Chancellor Philip Hammond is expected to announce a rates relief for retail SMEs and relax town planning rules on the high street.

The budget announcement will be made today (29 October) and Hammond is expected to cut business rates by 33% for 496,000 small retailers, saving £900m. It is also speculated he will announce a £650m fund to redevelop empty shops and improve transport and infrastructure.

According to the Treasury, a pub in Sheffield with a rateable value (an estimate of the rental cost of the building) of £37,750 will save £6,178 on business rates next year. And a newsagent in Moseley, Birmingham with a rateable value of £14,250 will save £1,749.

Following advice from campaigners, businesses and the industry, it is also expected that the Chancellor will look to relax town planning rules, to support new mixed-use businesses on the high street and the conversion of under-used retail units into offices and homes.

This is expected to be accompanied by support for local leadership to prepare and implement new strategies for their high street, including a new £2m High Streets Taskforce to offer support and advice to help revitalise high streets.

The British Retail Consortium (BRC) said of the plans: “While we hugely welcome the temporary support being given to small businesses, these measures alone are not sufficient to enable a successful reinvention of our high streets. Retailers are currently in the midst of a perfect storm of technology changing how people shop, rising public policy costs and softening demand.

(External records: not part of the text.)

Definition parse_precision (fmt : cstr) (ap : list va) (s : spec) : result (spec * cstr * list va) :=
  if hd 0 fmt =? 46 then
    let fmt := tl fmt in
    if hd 0 fmt =? 42 then
      let! (p, ap) := va_int ap in
      let p := sext 32 p in
      Ok (with_precision (if p <? 0 then - p else p) s, tl fmt, ap)
    else let (p, fmt) := parse_decimal 0 fmt in Ok (with_precision p s, fmt, ap)
  else Ok (with_precision (-1) s, fmt, ap).

Definition parse_modifier (fmt : cstr) (s : spec) : spec * cstr :=
  if hd 0 fmt =? 108 then
    if hd 0 (tl fmt) =? 108 then (with_long true true s, tl (tl fmt)) else (with_long true false s, tl fmt)
  else (with_long false false s, fmt).

(** ** The conversions *)

(** Integer arguments at their width. *)
Definition fetch_signed (s : spec) (ap : list va) : result (Z * list va) :=
  let! (z, ap) := va_int ap in Ok (if longlong s || long s then sext 64 z else sext 32 z, ap).
Definition fetch_unsigned (s : spec) (ap : list va) : result (Z * list va) :=
  let! (z, ap) := va_int ap in Ok (if longlong s || long s then wrap 64 z else wrap 32 z, ap).

(** [do { *(--bufpt) = cset[longvalue % base]; ... } while (longvalue > 0)]:
    the digits in front of [acc]; 64 of them at most. *)
Fixpoint radix_digits (fuel : nat) (cset : nat) (b n : Z) (acc : cstr) : cstr :=
  match fuel with
  | O => acc
  | S fuel' =>
      let acc := nth (cset + Z.to_nat (n mod b)) aDigits 0 :: acc in
      if 0 <? n / b then radix_digits fuel' cset b (n / b) acc else acc
  end.

(** Characters written downwards from the end of [buf]: the text so far, or a
    [Fault] when it has run over the start of [buf]. *)
Definition in_buf (text : cstr) : result cstr :=
  if Z.of_nat (length text) <? etBUFSIZE then Ok text else Fault OutOfBounds.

“Struggling high streets require a broader outlook in order to thrive, particularly given the majority of the UK’s 3.1 million retail workers are employed in businesses that will not benefit from this announcement. The underlying issue remains that the business rates burden is simply too high and this unsustainable system needs less tinkering and more wholesale reform within the context of the wider taxation system.”

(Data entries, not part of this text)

(** The text behind a line has no carriage return when lines end without. *)
Definition same_eol (eol t : cstr) : Prop := eol = [LF] -> CR ∉ t.

Lemma eol_split eol l t : eol_ok eol -> plain l -> same_eol eol t ->
  strip_cr (l ++ eol ++ t) = l /\ next_line (l ++ eol ++ t) = Some (skip_crlf t).
Proof.
  intros [-> | ->] Hl Ht; unfold strip_cr, next_line.
  - assert (Api.strchr CR (l ++ [LF] ++ t) = (l ++ [LF] ++ t, None)) as ->.
    { apply strchr_none. apply Forall_app. split; [apply plain_not; [done|unfold is_eol; auto]|].
      apply Forall_cons. split; [done|]. apply Forall_forall. intros d Hd ->. by apply (Ht eq_refl). }
    cbn [app]. rewrite strchr_found by (apply plain_not; [done|unfold is_eol; auto]). done.
  - cbn [app]. rewrite strchr_found by (apply plain_not; [done|unfold is_eol; auto]). done.
Qed.

Lemma plain_same_eol eol l t : eol_ok eol -> plain l -> same_eol eol t -> same_eol eol (l ++ eol ++ t).
Proof.
  intros He Hl Ht ->. rewrite !not_elem_of_app. split_and!.
  - intros Hin. destruct (proj1 (Forall_forall _ _) Hl _ Hin) as [_ []]. by left.
  - by intros [?|?%elem_of_nil]%elem_of_cons.
  - by apply Ht.
Qed.

Lemma eol_same eol : eol_ok eol -> same_eol eol eol.
Proof. intros _ ->. by intros [?|?%elem_of_nil]%elem_of_cons. Qed.

Lemma headers_same_eol eol hs t : eol_ok eol -> Forall header_ok hs -> same_eol eol t -> same_eol eol (headers_text eol hs ++ t).
Proof.
  intros He Hhs Ht. induction Hhs as [|h hs Hh Hhs IH]; [done|].
  rewrite headers_text_cons. apply plain_same_eol; [done|by apply plain_line|done].
Qed.

(** *** Where the packet ends *)

Lemma closes_line n l t : plain l -> l <> [] -> closes 0 t -> closes n (l ++ t).
Proof.
  intros Hl Hne Ht. destruct l as [|c l]; [done|]. clear Hne. revert n c Hl.
  induction l as [|d l IH]; intros n c Hl; apply Forall_cons in Hl as [[_ Hc] Hl]; cbn [app closes];
    (assert (cr_step n c = 0) as ->
       by (unfold cr_step; rewrite !(proj2 (Z.eqb_neq _ _)) by (intros ->; unfold is_eol in Hc; auto); done)); [exact Ht|].
  change (0 =? 2) with false. by apply IH.
Qed.

Lemma closes_eol eol t : eol_ok eol -> closes 1 t -> closes 0 (eol ++ t).
Proof. intros [-> | ->] Ht; exact Ht. Qed.
Lemma closes_end eol : eol_ok eol -> closes 1 eol.
Proof. intros [-> | ->]; cbn; done. Qed.

Lemma closes_headers eol hs : eol_ok eol -> Forall header_ok hs -> closes 1 (headers_text eol hs ++ eol).
Proof.
  intros He Hhs. induction Hhs as [|h hs Hh Hhs IH]; [by apply closes_end|].
  rewrite headers_text_cons. apply closes_line; [by apply plain_line|by destruct h as [[] ?]|]. by apply closes_eol.
Qed.

Lemma closes_head eol cmd hs : eol_ok eol -> plain cmd -> cmd <> [] -> Forall header_ok hs ->
  closes 0 (head_text eol cmd hs).
Proof.
  intros. unfold head_text. apply closes_line; [done|done|]. apply closes_eol; [done|]. by apply closes_headers.
Qed.

(** *** Its headers *)

(** Names that differ from each other without regard to case. *)
Fixpoint distinct (ns : list cstr) : Prop :=
  match ns with
  | [] => True
  | n :: ns' => Forall (fun m => same_nocase n m = false) ns' /\ distinct ns'
  end.

Definition new_names (K : list entry) (hs : list (cstr * cstr)) : Prop :=
  Forall (fun h => lookup_header K h.1 = None) hs /\ distinct hs.*1.

Lemma new_names_cons K h hs a : new_names K (h :: hs) ->
  lookup_header K h.1 = None /\ new_names (K ++ [(a, (h.1, Some h.2))]) hs.
Proof.
  intros [[HK HKs]%Forall_cons [Hd Hds]]. split; [done|]. split; [|done].
  apply Forall_forall. intros h' Hin. apply lookup_header_none, Forall_app. split.
  - apply lookup_header_none. by apply (proj1 (Forall_forall _ _) HKs).
  - repeat constructor. cbn. apply (proj1 (Forall_forall _ _) Hd). by apply (list_elem_of_fmap_2 fst).
Qed.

Robert Hayton, head of UK business rates at real estate advisor Altus Group said “the devil will be in the detail” but the announcement “will almost certainly make trading on the high street more attractive through lower rates and will offer some respite to smaller premises”.

He added: “Larger premises already pay £626m a year extra in rates contributing to the existing small business rates relief scheme through a supplement of 1.3p on the standard tax rate and, unless this commitment is funded by way of a new digital services tax or through central funds, I’m concerned the burden may simply be transferred onto medium and large businesses increasing their rates liabilities even further which would be counterproductive at a time when major retailers are reducing their store portfolios and headcounts.”

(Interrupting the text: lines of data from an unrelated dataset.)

(** The pipeline of [SET]s. *)
Definition set_cmd (kv : cstr * cstr) : list cstr := [SET; kv.1; kv.2].
Definition stored (st : gmap cstr (list Z)) (kvs : list (cstr * cstr)) : gmap cstr (list Z) :=
  foldl (fun st kv => <[kv.1 := kv.2]> st) st kvs.

Lemma multireplies_sets ctx kvs : forall w, healthy w -> pending w ctx = set_cmd <$> kvs ->
  exists w', multireplies_loop w ctx (length kvs) = Ok (w', AGC_STATUS_SUCCESS) /\ healthy w' /\
    data w' = stored (data w) kvs /\ forall ctx', ctx' <> ctx -> pending w' ctx' = pending w ctx'.
Proof.
  induction kvs as [|kv kvs IH]; intros w Hw Hp; cbn [multireplies_loop length]; [by exists w|].
  destruct (law_reply w ctx (set_cmd kv) _ (<[kv.1 := kv.2]> (data w)) (REDIS_REPLY_STATUS (bytes_of "OK")) Hw Hp)
    as (w1 & -> & Hw1 & Hd1 & Hp1); [done|]. cbn [negb is_good].
  destruct (IH w1 Hw1) as (w' & -> & Hw' & Hd' & Hp'); [by rewrite Hp1, decide_True|].
  exists w'. split_and!; [done|done|by rewrite Hd', Hd1|]. intros ctx' Hne. by rewrite Hp', Hp1, decide_False.
Qed.

(** What a [GET] of [k] gives. *)
Definition value_of (st : gmap cstr (list Z)) (k : cstr) : option cstr * Z :=
  match st !! k with Some v => (Some (cstring v), sext 32 (Z.of_nat (length v))) | None => (None, 0) end.

Lemma get_replies_gets ctx ks : forall w, healthy w -> pending w ctx = (fun k => [GET; k]) <$> ks ->
  exists w', get_replies w ctx ks = (w', (fun k => (k, value_of (data w) k)) <$> ks, AGC_STATUS_SUCCESS) /\ healthy w' /\
    data w' = data w /\ forall ctx', ctx' <> ctx -> pending w' ctx' = pending w ctx'.
Proof.
  induction ks as [|k ks IH]; intros w Hw Hp; cbn [get_replies]; [by exists w|].
  destruct (law_reply w ctx [GET; k] _ (data w)
    (match data w !! k with Some v => REDIS_REPLY_STRING v | None => REDIS_REPLY_NIL end) Hw Hp)
    as (w1 & -> & Hw1 & Hd1 & Hp1); [done|].
  assert (is_good (Some (match data w !! k with Some v => REDIS_REPLY_STRING v | None => REDIS_REPLY_NIL end)) = true) as ->
    by (by destruct (data w !! k)). cbn [negb].
  destruct (IH w1 Hw1) as (w' & -> & Hw' & Hd' & Hp'); [by rewrite Hp1, decide_True|].
  exists w'. split_and!; [|done|congruence|].
  - rewrite Hd1. cbn [fmap list_fmap]. f_equal. f_equal. f_equal. f_equal. unfold value_of, get_strvalue. by destruct (data w !! k).
  - intros ctx' Hne. by rewrite Hp', Hp1, decide_False.
Qed.

(** ** A pool ready for work *)

Record ready (all : list Z) (r : redis) : Prop := Ready {
  rd_pool : pool_ok all [] r;
  rd_lib : healthy (lib r);
  rd_conns : forall c, c ∈ all -> exists x ctx, conns r !! c = Some x /\ connected x = true /\ cc x = Some ctx /\
    pending (lib r) ctx = [] }.

Lemma get_connection_ready all r : ready all r -> all <> [] ->
  exists r' c x ctx, get_connection r = Ok (r', Some c) /\ pool_ok all [c] r' /\ lib r' = lib r /\ conns r' = conns r /\
    conns r !! c = Some x /\ cc x = Some ctx /\ pending (lib r) ctx = [].
Proof.
  intros [HP Hw Hcs] Hne. pose proof HP as [Hrun Hwf Ht Hbo Hal Hnd Had Hsz _]. unfold get_connection. rewrite Hrun. cbn [negb].
  pose proof (pop_retry_spec MAX_POOL_RETRIES (REDIS_CONTEXT_QUEUE r) Hwf Ht) as Hpop. rewrite app_nil_r in Hal.
  destruct (Queue.contents (REDIS_CONTEXT_QUEUE r)) as [|c l] eqn:Hc.
  { by apply Permutation_nil_l in Hal. }
  destruct Hpop as (q & -> & Hwf' & Ht' & Hc' & Hb'). cbn [rbind].
  assert (c ∈ all) as Hin by (rewrite <- Hal; left).
  assert (0 < c) by (by apply (proj1 (Forall_forall _ _) Had)).
  rewrite (proj2 (Z.eqb_neq _ _)) by (unfold NULL; lia).
  destruct (Hcs c Hin) as (x & ctx & Hx & Hcn & Hctx & Hpe).
  unfold check_connection. erewrite cget_bind by exact Hx. rewrite Hcn. cbn [rbind].
  eexists _, c, x, ctx. split; [done|]. split_and!; try done. destruct HP. split; try done; cbn; [congruence|].
  rewrite Hc', <- Hal. by rewrite <- Permutation_cons_append.
Qed.

Lemma free_connection_ready all r c x ctx w : pool_ok all [c] r -> conns r !! c = Some x -> cc x = Some ctx -> healthy w ->
  exists r', free_connection (with_lib w r) c = Ok r' /\ pool_ok all [] r' /\ lib r' = w /\ conns r' = conns r.
Proof.
  intros HP Hx Hctx Hw. unfold free_connection. cbn [SYSTEM_RUNNING with_lib]. rewrite (pk_running _ _ _ HP). cbn [negb].
  erewrite cget_bind by exact Hx. rewrite Hctx. cbn [lib with_lib]. rewrite law_err by done. cbn [Z.eqb negb rbind].
  destruct (queue_push_ok all [] (with_lib w r) c) as (r' & -> & HP' & _ & ? & ?); [by apply pool_ok_lib|]. by exists r'.
Qed.

(** An operation that leaves nothing pending leaves the pool ready. *)
Lemma ready_again all r r' ctx w : ready all r -> healthy w -> pool_ok all [] r' -> lib r' = redis_reset w ctx ->
  conns r' = conns r -> (forall ctx', ctx' <> ctx -> pending w ctx' = pending (lib r) ctx') -> ready all r'.
Proof.
  intros [_ _ Hcs] Hw HP Hl Hc Hp. destruct (law_reset w ctx Hw) as (Hr & _ & Hpr). split; [done|by rewrite Hl|].
  intros c Hin. destruct (Hcs c Hin) as (x & ctx' & Hx & Hcn & Hctx & Hpe). exists x, ctx'. rewrite Hc, Hl.
  split_and!; try done. rewrite Hpr. case_decide; [done|]. by rewrite Hp.
Qed.

Lemma set_pipeline_spec all r kvs : ready all r -> all <> [] ->
  exists r', agc_cache_redis_set_pipeline kvs r = Ok (r', AGC_STATUS_SUCCESS) /\ ready all r' /\
    data (lib r') = stored (data (lib r)) kvs.
Proof.
  intros Hr Hne. destruct (get_connection_ready all r Hr Hne) as (r1 & c & x & ctx & Hg & HP1 & Hl & Hc & Hx & Hctx & Hpe).
  unfold agc_cache_redis_set_pipeline, pipeline. rewrite Hg. cbn [rbind]. unfold ctx_of.
  erewrite cget_bind by (rewrite Hc; exact Hx). rewrite Hctx. cbn [rbind]. rewrite Hl.
  change (fun kv : cstr * cstr => [bytes_of "SET"; kv.1; kv.2]) with set_cmd. rewrite length_fmap.
  destruct (append_all_spec ctx (set_cmd <$> kvs) (lib r) (rd_lib _ _ Hr)) as (Hw & Hd & Hp).
  unfold agc_redis_multireplies.
  destruct (multireplies_sets ctx kvs (append_all (lib r) ctx (set_cmd <$> kvs)) Hw) as (w' & -> & Hw' & Hd' & Hp').
  { by rewrite Hp, decide_True, Hpe by done. }
  cbn [rbind]. destruct (law_reset w' ctx Hw') as (Hwr & Hdr & _).
  destruct (free_connection_ready all r1 c x ctx (redis_reset w' ctx) HP1) as (r' & -> & HP' & Hl' & Hc'); [by rewrite Hc|done..|].
  cbn [rbind]. exists r'. split_and!; [done| |by rewrite Hl', Hdr, Hd', Hd].
  eapply ready_again; [exact Hr|exact Hw'|done|done|congruence|]. intros ctx' Hn. by rewrite Hp', Hp, decide_False.
Qed.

Roberto Lobue, partner and retail sector specialist at accountancy firm, Menzies LLP, said: “The chancellor has been toying with the idea of levelling the playing field for bricks and mortar retailers for some time but now he is in a position to do something about it.

“The wave of retail insolvencies and Company Voluntary Arrangements (CVAs) in 2018 indicates that many established businesses are now in survival mode – drastically reducing their property portfolios and cutting jobs, whilst adapting to consumer buying behaviour and increasing their share of online sales.”